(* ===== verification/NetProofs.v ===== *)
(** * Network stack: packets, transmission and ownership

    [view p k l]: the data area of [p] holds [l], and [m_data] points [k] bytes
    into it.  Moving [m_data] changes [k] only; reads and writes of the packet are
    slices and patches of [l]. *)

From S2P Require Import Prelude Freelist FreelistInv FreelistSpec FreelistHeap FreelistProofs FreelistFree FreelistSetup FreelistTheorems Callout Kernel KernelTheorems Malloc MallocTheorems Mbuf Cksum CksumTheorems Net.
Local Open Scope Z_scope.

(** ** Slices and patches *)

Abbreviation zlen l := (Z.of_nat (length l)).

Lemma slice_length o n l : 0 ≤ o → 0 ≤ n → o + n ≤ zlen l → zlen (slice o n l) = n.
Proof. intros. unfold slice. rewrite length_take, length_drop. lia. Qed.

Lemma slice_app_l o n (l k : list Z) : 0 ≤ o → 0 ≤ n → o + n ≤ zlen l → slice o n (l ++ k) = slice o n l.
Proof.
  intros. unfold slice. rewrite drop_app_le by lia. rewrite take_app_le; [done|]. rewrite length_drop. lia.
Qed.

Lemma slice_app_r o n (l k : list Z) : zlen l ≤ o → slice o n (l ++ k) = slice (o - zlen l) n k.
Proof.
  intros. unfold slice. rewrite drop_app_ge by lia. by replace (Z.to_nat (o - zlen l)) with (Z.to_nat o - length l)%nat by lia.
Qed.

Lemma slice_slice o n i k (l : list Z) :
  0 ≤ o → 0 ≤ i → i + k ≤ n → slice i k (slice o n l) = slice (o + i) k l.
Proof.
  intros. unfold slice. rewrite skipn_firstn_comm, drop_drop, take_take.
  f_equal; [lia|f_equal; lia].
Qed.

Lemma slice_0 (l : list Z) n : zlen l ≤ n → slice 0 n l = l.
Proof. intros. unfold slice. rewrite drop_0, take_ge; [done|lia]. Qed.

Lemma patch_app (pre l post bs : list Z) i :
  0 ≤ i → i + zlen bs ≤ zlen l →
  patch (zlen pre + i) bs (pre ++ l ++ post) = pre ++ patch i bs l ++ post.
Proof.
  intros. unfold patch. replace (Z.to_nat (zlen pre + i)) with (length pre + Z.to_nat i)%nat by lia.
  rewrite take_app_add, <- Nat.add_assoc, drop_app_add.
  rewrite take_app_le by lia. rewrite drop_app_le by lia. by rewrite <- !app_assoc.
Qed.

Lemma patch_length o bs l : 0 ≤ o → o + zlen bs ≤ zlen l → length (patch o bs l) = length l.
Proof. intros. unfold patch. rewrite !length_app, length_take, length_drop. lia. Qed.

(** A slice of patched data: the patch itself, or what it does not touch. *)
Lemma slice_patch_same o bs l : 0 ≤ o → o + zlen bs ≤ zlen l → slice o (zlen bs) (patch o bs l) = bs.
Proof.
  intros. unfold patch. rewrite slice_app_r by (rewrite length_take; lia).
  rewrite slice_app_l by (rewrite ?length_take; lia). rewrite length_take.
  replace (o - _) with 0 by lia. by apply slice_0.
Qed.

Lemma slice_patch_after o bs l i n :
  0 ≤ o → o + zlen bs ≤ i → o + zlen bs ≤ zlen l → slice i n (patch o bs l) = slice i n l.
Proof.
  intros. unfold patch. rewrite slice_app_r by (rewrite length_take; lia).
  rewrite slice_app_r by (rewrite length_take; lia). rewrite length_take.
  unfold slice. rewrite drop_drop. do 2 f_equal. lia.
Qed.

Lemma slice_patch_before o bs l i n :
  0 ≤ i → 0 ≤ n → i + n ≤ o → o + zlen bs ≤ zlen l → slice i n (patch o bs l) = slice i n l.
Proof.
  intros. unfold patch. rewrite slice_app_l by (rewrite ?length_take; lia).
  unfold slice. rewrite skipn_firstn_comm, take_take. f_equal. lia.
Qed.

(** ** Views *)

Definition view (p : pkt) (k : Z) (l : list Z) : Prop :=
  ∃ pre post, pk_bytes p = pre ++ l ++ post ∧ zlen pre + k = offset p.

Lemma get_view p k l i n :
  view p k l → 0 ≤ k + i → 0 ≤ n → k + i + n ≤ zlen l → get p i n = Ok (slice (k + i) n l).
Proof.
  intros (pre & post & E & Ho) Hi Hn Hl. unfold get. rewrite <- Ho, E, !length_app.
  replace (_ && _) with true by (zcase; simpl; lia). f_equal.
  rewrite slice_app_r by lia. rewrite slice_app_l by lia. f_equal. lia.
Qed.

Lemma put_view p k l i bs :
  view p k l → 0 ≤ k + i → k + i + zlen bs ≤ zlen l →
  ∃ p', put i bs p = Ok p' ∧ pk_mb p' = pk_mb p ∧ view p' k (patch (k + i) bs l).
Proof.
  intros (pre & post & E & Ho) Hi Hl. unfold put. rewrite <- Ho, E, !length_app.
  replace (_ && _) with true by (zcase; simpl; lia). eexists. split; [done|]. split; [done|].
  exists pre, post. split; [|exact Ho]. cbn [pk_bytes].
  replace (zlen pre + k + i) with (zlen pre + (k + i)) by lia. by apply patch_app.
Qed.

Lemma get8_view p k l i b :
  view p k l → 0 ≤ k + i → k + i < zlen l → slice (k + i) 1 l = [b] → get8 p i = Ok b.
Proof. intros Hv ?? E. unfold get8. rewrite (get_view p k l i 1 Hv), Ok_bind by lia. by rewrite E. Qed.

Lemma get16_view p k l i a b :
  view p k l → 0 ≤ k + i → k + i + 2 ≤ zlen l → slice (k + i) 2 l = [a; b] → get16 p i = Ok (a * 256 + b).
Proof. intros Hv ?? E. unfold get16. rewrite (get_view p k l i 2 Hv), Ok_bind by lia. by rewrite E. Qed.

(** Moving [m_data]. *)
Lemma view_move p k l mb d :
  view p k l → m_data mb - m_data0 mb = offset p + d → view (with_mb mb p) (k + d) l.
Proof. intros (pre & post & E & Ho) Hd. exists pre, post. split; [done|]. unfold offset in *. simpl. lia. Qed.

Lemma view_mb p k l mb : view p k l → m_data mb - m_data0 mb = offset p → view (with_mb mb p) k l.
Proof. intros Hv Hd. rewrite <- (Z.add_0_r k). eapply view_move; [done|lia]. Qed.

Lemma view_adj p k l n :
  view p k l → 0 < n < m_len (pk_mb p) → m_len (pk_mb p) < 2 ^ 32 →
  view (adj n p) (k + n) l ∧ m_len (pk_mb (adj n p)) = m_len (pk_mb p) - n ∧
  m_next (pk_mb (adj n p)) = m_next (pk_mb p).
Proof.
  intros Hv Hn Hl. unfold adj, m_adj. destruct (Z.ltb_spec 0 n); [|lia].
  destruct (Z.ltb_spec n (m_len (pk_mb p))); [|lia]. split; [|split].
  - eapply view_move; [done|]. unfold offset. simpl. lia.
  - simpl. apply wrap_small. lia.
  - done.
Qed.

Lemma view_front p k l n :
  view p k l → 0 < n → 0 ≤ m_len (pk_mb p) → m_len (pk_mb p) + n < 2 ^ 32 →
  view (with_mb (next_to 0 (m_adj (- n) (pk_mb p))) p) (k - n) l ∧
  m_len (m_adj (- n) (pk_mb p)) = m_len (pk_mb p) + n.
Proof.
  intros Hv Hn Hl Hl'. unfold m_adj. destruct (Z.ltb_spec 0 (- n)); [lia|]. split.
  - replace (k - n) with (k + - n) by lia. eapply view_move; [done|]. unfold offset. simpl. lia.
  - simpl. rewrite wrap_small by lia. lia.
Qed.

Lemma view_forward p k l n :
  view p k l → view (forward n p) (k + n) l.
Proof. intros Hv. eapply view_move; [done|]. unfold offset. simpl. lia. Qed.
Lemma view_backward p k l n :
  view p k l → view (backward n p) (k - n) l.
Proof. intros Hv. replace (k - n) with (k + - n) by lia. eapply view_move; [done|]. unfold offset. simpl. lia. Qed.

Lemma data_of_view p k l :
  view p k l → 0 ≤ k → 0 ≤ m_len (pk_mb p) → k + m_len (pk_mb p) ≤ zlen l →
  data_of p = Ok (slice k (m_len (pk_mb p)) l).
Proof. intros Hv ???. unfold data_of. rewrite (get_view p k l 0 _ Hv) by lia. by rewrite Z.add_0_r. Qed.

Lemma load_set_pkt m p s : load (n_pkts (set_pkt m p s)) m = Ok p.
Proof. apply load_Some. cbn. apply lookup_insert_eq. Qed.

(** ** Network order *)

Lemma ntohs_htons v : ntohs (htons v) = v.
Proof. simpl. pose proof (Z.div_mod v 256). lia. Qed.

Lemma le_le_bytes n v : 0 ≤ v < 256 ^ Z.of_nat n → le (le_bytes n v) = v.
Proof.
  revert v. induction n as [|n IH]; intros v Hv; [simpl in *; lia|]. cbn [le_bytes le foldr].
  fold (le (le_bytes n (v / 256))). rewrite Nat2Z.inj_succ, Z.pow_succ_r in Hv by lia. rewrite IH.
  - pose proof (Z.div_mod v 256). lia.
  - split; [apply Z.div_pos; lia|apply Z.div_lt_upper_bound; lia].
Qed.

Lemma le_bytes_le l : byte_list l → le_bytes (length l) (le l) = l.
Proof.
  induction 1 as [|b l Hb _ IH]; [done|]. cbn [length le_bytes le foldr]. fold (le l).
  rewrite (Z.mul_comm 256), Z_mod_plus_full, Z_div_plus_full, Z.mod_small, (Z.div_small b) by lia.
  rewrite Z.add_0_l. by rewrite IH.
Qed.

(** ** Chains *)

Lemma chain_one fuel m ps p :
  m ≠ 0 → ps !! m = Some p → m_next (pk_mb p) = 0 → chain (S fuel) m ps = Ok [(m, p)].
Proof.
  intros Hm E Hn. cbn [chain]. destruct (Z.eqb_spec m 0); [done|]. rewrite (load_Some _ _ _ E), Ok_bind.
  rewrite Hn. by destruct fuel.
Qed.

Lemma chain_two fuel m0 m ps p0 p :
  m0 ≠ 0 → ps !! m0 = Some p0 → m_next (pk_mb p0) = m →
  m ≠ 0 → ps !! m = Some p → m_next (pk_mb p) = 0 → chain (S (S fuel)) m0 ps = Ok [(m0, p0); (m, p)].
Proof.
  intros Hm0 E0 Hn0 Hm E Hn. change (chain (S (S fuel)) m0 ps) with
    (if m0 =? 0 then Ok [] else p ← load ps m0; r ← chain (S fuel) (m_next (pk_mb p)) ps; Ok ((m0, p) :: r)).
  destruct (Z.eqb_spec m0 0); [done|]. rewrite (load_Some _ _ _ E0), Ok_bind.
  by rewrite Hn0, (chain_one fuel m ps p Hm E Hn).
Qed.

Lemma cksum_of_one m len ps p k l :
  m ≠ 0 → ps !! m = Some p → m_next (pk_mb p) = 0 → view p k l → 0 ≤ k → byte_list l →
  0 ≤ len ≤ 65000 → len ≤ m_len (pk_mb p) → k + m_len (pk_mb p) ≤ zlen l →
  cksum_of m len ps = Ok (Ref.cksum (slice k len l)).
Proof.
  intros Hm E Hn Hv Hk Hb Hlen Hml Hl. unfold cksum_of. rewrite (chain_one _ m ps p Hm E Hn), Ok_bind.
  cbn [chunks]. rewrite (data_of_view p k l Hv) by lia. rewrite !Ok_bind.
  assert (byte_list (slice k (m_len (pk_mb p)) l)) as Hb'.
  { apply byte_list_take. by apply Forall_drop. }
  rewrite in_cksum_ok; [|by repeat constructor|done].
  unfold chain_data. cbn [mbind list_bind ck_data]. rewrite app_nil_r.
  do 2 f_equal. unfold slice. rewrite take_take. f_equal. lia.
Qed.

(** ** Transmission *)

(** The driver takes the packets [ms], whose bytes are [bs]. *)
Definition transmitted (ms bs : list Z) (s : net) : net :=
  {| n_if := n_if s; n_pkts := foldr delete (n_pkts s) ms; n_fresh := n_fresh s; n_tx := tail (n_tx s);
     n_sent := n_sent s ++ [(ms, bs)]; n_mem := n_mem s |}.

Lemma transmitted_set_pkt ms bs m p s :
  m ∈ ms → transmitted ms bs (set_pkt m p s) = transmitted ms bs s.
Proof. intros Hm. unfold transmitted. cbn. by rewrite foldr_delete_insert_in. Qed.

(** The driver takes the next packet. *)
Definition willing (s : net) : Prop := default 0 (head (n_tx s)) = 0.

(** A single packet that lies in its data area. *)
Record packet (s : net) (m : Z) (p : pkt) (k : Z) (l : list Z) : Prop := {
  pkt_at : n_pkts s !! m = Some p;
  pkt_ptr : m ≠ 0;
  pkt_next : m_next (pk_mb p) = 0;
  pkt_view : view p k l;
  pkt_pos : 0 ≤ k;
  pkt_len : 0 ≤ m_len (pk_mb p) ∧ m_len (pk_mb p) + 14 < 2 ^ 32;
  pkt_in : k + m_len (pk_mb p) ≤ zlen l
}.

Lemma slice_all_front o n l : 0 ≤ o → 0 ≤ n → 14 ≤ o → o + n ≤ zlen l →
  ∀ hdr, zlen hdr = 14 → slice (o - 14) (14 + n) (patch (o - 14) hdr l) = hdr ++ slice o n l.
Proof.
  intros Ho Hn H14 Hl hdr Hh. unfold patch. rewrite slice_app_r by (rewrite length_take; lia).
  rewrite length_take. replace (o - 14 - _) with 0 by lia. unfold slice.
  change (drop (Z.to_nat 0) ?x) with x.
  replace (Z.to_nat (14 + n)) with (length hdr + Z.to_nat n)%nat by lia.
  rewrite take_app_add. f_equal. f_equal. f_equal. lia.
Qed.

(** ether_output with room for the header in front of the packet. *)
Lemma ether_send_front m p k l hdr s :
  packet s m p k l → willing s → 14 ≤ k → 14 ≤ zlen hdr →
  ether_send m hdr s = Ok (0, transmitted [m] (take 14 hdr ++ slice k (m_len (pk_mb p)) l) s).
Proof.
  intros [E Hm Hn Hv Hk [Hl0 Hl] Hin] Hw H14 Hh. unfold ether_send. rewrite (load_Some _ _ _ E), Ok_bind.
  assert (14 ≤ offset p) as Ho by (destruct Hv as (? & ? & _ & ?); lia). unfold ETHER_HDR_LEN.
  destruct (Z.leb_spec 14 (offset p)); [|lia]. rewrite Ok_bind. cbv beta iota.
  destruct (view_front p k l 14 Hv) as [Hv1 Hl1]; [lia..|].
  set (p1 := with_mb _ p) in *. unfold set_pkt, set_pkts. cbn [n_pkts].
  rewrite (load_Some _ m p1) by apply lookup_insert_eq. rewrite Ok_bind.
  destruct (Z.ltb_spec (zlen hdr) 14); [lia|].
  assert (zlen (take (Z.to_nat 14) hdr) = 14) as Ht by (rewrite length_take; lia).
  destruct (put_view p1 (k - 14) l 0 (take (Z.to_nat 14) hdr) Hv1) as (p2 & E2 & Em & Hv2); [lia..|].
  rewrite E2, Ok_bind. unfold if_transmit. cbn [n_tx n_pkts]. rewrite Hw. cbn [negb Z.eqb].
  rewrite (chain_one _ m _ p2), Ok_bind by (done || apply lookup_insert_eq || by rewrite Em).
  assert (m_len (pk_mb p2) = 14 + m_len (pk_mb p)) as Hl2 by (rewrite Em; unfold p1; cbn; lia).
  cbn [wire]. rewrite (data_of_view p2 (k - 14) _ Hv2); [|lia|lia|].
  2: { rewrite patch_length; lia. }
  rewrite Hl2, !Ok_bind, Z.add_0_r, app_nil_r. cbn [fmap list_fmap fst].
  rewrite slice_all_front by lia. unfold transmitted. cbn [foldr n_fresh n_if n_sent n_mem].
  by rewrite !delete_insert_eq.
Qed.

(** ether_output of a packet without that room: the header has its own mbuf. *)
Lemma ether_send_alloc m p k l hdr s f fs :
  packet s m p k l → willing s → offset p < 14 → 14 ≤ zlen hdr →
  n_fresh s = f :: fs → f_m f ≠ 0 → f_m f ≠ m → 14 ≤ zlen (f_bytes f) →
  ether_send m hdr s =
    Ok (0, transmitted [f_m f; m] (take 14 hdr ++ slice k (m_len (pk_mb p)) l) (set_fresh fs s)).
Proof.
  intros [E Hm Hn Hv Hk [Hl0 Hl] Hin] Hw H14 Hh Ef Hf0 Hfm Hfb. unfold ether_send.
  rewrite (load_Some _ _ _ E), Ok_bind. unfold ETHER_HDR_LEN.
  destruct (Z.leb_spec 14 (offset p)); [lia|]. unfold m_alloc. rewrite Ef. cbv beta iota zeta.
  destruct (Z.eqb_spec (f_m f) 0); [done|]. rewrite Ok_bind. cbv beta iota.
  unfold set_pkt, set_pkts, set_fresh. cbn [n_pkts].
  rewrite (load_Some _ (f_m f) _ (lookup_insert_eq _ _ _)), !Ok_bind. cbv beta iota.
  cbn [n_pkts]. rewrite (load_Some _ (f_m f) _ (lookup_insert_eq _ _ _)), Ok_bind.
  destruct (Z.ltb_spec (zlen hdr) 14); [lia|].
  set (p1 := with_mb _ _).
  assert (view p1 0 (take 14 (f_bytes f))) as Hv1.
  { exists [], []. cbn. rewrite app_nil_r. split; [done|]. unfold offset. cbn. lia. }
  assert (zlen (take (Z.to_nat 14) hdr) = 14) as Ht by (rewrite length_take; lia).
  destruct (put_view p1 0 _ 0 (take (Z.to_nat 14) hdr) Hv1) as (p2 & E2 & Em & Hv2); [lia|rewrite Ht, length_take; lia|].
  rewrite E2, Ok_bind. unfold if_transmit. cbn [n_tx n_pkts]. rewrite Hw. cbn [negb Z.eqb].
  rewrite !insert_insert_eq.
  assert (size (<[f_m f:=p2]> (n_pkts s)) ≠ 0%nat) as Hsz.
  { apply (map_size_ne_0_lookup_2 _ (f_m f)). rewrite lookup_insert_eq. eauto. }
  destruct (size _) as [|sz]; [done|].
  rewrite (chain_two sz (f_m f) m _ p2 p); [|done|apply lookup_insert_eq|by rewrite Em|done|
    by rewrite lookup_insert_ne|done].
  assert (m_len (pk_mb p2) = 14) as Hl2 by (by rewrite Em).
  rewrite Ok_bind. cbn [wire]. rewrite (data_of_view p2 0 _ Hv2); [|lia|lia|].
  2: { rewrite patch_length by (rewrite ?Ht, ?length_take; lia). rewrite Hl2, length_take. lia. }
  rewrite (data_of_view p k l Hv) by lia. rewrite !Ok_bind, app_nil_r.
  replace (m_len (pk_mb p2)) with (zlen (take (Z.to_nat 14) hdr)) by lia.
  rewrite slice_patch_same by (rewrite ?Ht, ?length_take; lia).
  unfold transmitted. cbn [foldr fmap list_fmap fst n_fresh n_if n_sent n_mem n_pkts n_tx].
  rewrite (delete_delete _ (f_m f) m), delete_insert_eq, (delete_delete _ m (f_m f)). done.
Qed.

> _TASK DETAILS_: Starting at the line above that contains "k → byte_list l →", repeat each line exactly up to and including the line that contains "pkt_next : m_next (pk_mb p) = 0;", and stop there.

> _RESULT BELOW_:
  m ≠ 0 → ps !! m = Some p → m_next (pk_mb p) = 0 → view p k l → 0 ≤ k → byte_list l →
  0 ≤ len ≤ 65000 → len ≤ m_len (pk_mb p) → k + m_len (pk_mb p) ≤ zlen l →
  cksum_of m len ps = Ok (Ref.cksum (slice k len l)).
Proof.
  intros Hm E Hn Hv Hk Hb Hlen Hml Hl. unfold cksum_of. rewrite (chain_one _ m ps p Hm E Hn), Ok_bind.
  cbn [chunks]. rewrite (data_of_view p k l Hv) by lia. rewrite !Ok_bind.
  assert (byte_list (slice k (m_len (pk_mb p)) l)) as Hb'.
  { apply byte_list_take. by apply Forall_drop. }
  rewrite in_cksum_ok; [|by repeat constructor|done].
  unfold chain_data. cbn [mbind list_bind ck_data]. rewrite app_nil_r.
  do 2 f_equal. unfold slice. rewrite take_take. f_equal. lia.
Qed.

(** ** Transmission *)

(** The driver takes the packets [ms], whose bytes are [bs]. *)
Definition transmitted (ms bs : list Z) (s : net) : net :=
  {| n_if := n_if s; n_pkts := foldr delete (n_pkts s) ms; n_fresh := n_fresh s; n_tx := tail (n_tx s);
     n_sent := n_sent s ++ [(ms, bs)]; n_mem := n_mem s |}.

Lemma transmitted_set_pkt ms bs m p s :
  m ∈ ms → transmitted ms bs (set_pkt m p s) = transmitted ms bs s.
Proof. intros Hm. unfold transmitted. cbn. by rewrite foldr_delete_insert_in. Qed.

(** The driver takes the next packet. *)
Definition willing (s : net) : Prop := default 0 (head (n_tx s)) = 0.

(** A single packet that lies in its data area. *)
Record packet (s : net) (m : Z) (p : pkt) (k : Z) (l : list Z) : Prop := {
  pkt_at : n_pkts s !! m = Some p;
  pkt_ptr : m ≠ 0;
  pkt_next : m_next (pk_mb p) = 0;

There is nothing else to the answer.